Das liegt nicht an Fehlverhalten als Normalzustand sondern der überproportionalen Verbreitung von Pannen und der Präsentation von Aussagen ohne Zusammenhang. U-Ausschüsse mitten im Wahlkampf wären bei Liveübertragung ein unerschöpfliches Munitionsdepot für die Social-Media-Abteilungen der Parteien. Dabei geht es weniger um die massenhaft mögliche Bloßstellung rhetorischer Schwächen als die Suche nach einzelnen Sätzen, die isoliert gegen ihre Schöpfer verwendbar sind. Das ist zwar auch ein Kennzeichen der unseriösen Sparte von Journalismus, vor allem aber ein Kampfmittel politischer Kommunikation. Letztlich würde eine solche Vorgangsweise zwar der Politik insgesamt, also allen Fraktionen, schaden, doch das hat sie bisher nicht von solchem Negative Campaigning abgehalten.

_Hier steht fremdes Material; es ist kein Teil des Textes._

(** * YC company-page scraper (challenge-2/utils.ts): model and properties

    A shallow embedding of the extraction pipeline of [challenge-2/utils.ts]:
    the JavaScript values and string primitives the extractors use, the
    parsed document as Cheerio presents it (a tree of elements queried by
    CSS selectors), the extractors themselves, the launch-page scraper, the
    CSV event stream of [parseCompanyList] and [scrapeCompanyPages].

    JavaScript strings are modelled as [string]: each character is one code
    unit in the range 0..255.  Number values that the code produces are
    NaN, integers that a double holds, or infinities; they are modelled by
    [number]. *)

From stdpp Require Import gmap strings list pretty.
From Stdlib Require Import ZArith Lia Ascii.

Local Open Scope string_scope.
Local Open Scope list_scope.
Local Open Scope nat_scope.
Set Warnings "-register-all".

(* ===================================================================== *)
(** ** JavaScript values                                                  *)
(* ===================================================================== *)

Module JS.

(** Number values, as far as this code meets them: [NaN], an integer that
    a double holds, or an infinity.  [Int 0] stands for both zeros, which
    the code never tells apart: it tests a number with [isNaN] and for
    truthiness only, and [JSON.stringify] writes both as [0]. *)
Inductive number :=
  | NaN
  | Int (z : Z)
  | Infinity (negative : bool).

(** The primitive values stored in the fields of the scraped records. *)
Inductive value :=
  | undefined
  | null
  | Num (n : number)
  | Str (s : string).

#[global] Instance number_eq_dec : EqDecision number.
Proof. solve_decision. Defined.

#[global] Instance value_eq_dec : EqDecision value.
Proof. solve_decision. Defined.

Definition isNaN (n : number) : bool :=
  match n with NaN => true | Int _ | Infinity _ => false end.

(** The Number value of the integer [z]: the double nearest to it, the
    even one of two that are equally near, and an infinity when that
    double would be 2^1024 or beyond.  The integers below 2^53 are
    doubles. *)
Definition to_double (z : Z) : number :=
  (let a := Z.abs z in
   if a <? 2 ^ 53 then Int z
   else
     let ulp := 2 ^ (Z.log2 a - 52) in
     let q := a / ulp in
     let r := a mod ulp in
     let q' := if 2 * r <? ulp then q
               else if ulp <? 2 * r then q + 1
               else if Z.even q then q else q + 1 in
     if 2 ^ 1024 <=? q' * ulp then Infinity (z <? 0)
     else Int (Z.sgn z * (q' * ulp)))%Z.

(** ToBoolean *)
Definition truthy (v : value) : bool :=
  match v with
  | undefined | null => false
  | Num NaN => false
  | Num (Int z) => negb (z =? 0)%Z
  | Num (Infinity _) => true
  | Str s => negb (String.eqb s "")
  end.

(** [a || b] *)
Definition or_else (a b : value) : value := if truthy a then a else b.

(** ToString; it is also how a value used as an object key is turned into
    the property name.  The code applies it to strings and to [undefined]
    only; an integer is written by its decimal digits, as JavaScript
    writes it below 10^21. *)
Definition to_string (v : value) : string :=
  match v with
  | undefined => "undefined"
  | null => "null"
  | Str s => s
  | Num NaN => "NaN"
  | Num (Int z) =>
      match z with
      | Z0 => "0"
      | Zpos p => pretty (N.pos p)
      | Zneg p => "-" +:+ pretty (N.pos p)
      end
  | Num (Infinity negative) => if negative then "-Infinity" else "Infinity"
  end.

(** What a thrown exception (or a rejected promise) carries. *)
Inductive error :=
  | RangeError      (* Date.prototype.toISOString on an invalid date *)
  | TypeError       (* new URL on an unparseable input, property of undefined *)
  | NetworkError.   (* a rejected axios request *)

(** The outcome of running code that may throw. *)
Inductive result (A : Type) :=
  | Ok (a : A)
  | Throw (e : error).
Arguments Ok {A} a.
Arguments Throw {A} e.

Definition bind {A B} (r : result A) (k : A → result B) : result B :=
  match r with
  | Ok a => k a
  | Throw e => Throw e
  end.

(** Run [f] on each element in order; the first exception aborts the loop. *)
Fixpoint mapM {A B} (f : A → result B) (l : list A) : result (list B) :=
  match l with
  | [] => Ok []
  | x :: l' =>
      bind (f x) (fun y => bind (mapM f l') (fun ys => Ok (y :: ys)))
  end.

(* --------------------------------------------------------------------- *)
(** *** String primitives                                                 *)
(* --------------------------------------------------------------------- *)

Definition code (c : ascii) : N := Ascii.N_of_ascii c.

(** WhiteSpace and LineTerminator code units below 256: TAB, LF, VT, FF,
    CR, SPACE and NBSP.  [trim] and [parseInt] skip exactly these. *)
Definition is_ws (c : ascii) : bool :=
  existsb (N.eqb (code c)) [9; 10; 11; 12; 13; 32; 160]%N.

(** [\d] *)
Definition is_digit (c : ascii) : bool :=
  (48 <=? code c)%N && (code c <=? 57)%N.

Fixpoint trimStart (s : string) : string :=
  match s with
  | "" => ""
  | String c r => if is_ws c then trimStart r else s
  end.

Fixpoint trimEnd (s : string) : string :=
  match s with
  | "" => ""
  | String c r =>
      let r' := trimEnd r in
      if is_ws c && String.eqb r' "" then "" else String c r'
  end.

(** [s.trim()] *)
Definition trim (s : string) : string := trimEnd (trimStart s).

(** [s.includes(sub)] *)
Fixpoint includes (sub s : string) : bool :=
  String.prefix sub s
  || match s with
     | "" => false
     | String _ r => includes sub r
     end.

(** The scan of [s.split(sep)] for a non-empty [sep]: [skip] counts the
    code units of a matched separator still to be passed over, [cur] holds
    the current piece, most recent code unit first. *)
Fixpoint split_scan (sep s : string) (skip : nat) (cur : list ascii)
  : list string :=
  match s with
  | "" => [String.string_of_list_ascii (rev cur)]
  | String c r =>
      match skip with
      | S k => split_scan sep r k cur
      | O =>
          if String.prefix sep s
          then String.string_of_list_ascii (rev cur)
               :: split_scan sep r (String.length sep - 1) []
          else split_scan sep r 0 (c :: cur)
      end
  end.

(** [s.split(sep)] *)
Definition split (sep s : string) : list string :=
  if String.eqb sep ""
  then map (fun c => String c "") (String.list_ascii_of_string s)
  else split_scan sep s 0 [].

Definition lower_char (c : ascii) : ascii :=
  let n := code c in
  if ((65 <=? n) && (n <=? 90)
      || (192 <=? n) && (n <=? 222) && negb (n =? 215))%N
  then Ascii.ascii_of_N (n + 32)
  else c.

(** [s.toLowerCase()] *)
Fixpoint toLowerCase (s : string) : string :=
  match s with
  | "" => ""
  | String c r => String (lower_char c) (toLowerCase r)
  end.

(** [s.replace(/\D/g, "")] *)
Fixpoint strip_non_digits (s : string) : string :=
  match s with
  | "" => ""
  | String c r =>
      if is_digit c then String c (strip_non_digits r) else strip_non_digits r
  end.

(** The longest prefix of decimal digits, read as a number; [None] when
    the prefix is empty. *)
Fixpoint leading_digits (s : string) (acc : option Z) : option Z :=
  match s with
  | "" => acc
  | String c r =>
      if is_digit c
      then leading_digits r
             (Some (10 * default 0%Z acc + (Z.of_N (code c) - 48))%Z)
      else acc
  end.

(** [parseInt(s, 10)]: skip leading white space, read an optional sign,
    then the longest prefix of decimal digits; NaN when there is none, and
    otherwise the Number value of the integer read.  The digits are all
    taken into account, as V8 does; the language lets an engine read the
    digits after the twentieth as zeros. *)
Definition parseInt (s : string) : number :=
  let s1 := trimStart s in
  let '(sign, s2) :=
    match s1 with
    | String "-" r => ((-1)%Z, r)
    | String "+" r => (1%Z, r)
    | _ => (1%Z, s1)
    end in
  match leading_digits s2 None with
  | Some n => to_double (sign * n)
  | None => NaN
  end.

In der Positiv-Unterstellung, dass dies nicht ausschlaggebend für die plötzlich umfassende Zustimmung zum "Live is Life" der U-Ausschüsse ist, bleibt der Wunsch der Parteien nach Publizität als Hauptgrund. Die Sehnsucht der Bürger nach diesen Erlebnissen ist beschränkt: "U-Ausschüsse live übertragen" erreichte 2023 mit 70.000 Stimmen nur Platz 74 von bisher 92 Volksbegehren. Dass der Wunsch nach mehr Öffentlichkeit ziemlich einseitig ist, zeigt auch die Ausstrahlung der Nationalratssitzungen, die vor einem Jahr nach massiven Interventionen der Parteien doch nicht bloß auf ORF III verbannt wurden. Von den zwölf Sendeblöcken für das dreitägige Dezember-Plenum u. a. zu Gesundheitsreform, Finanzausgleich und Verbotsgesetz erreichte auf ORF 2 nur ein einziger knapp 100.000 Zuschauer. Zum Vergleich: Die "Zeit im Bild" hatte an jedem dieser Sitzungstage mehr als eine Million Seher.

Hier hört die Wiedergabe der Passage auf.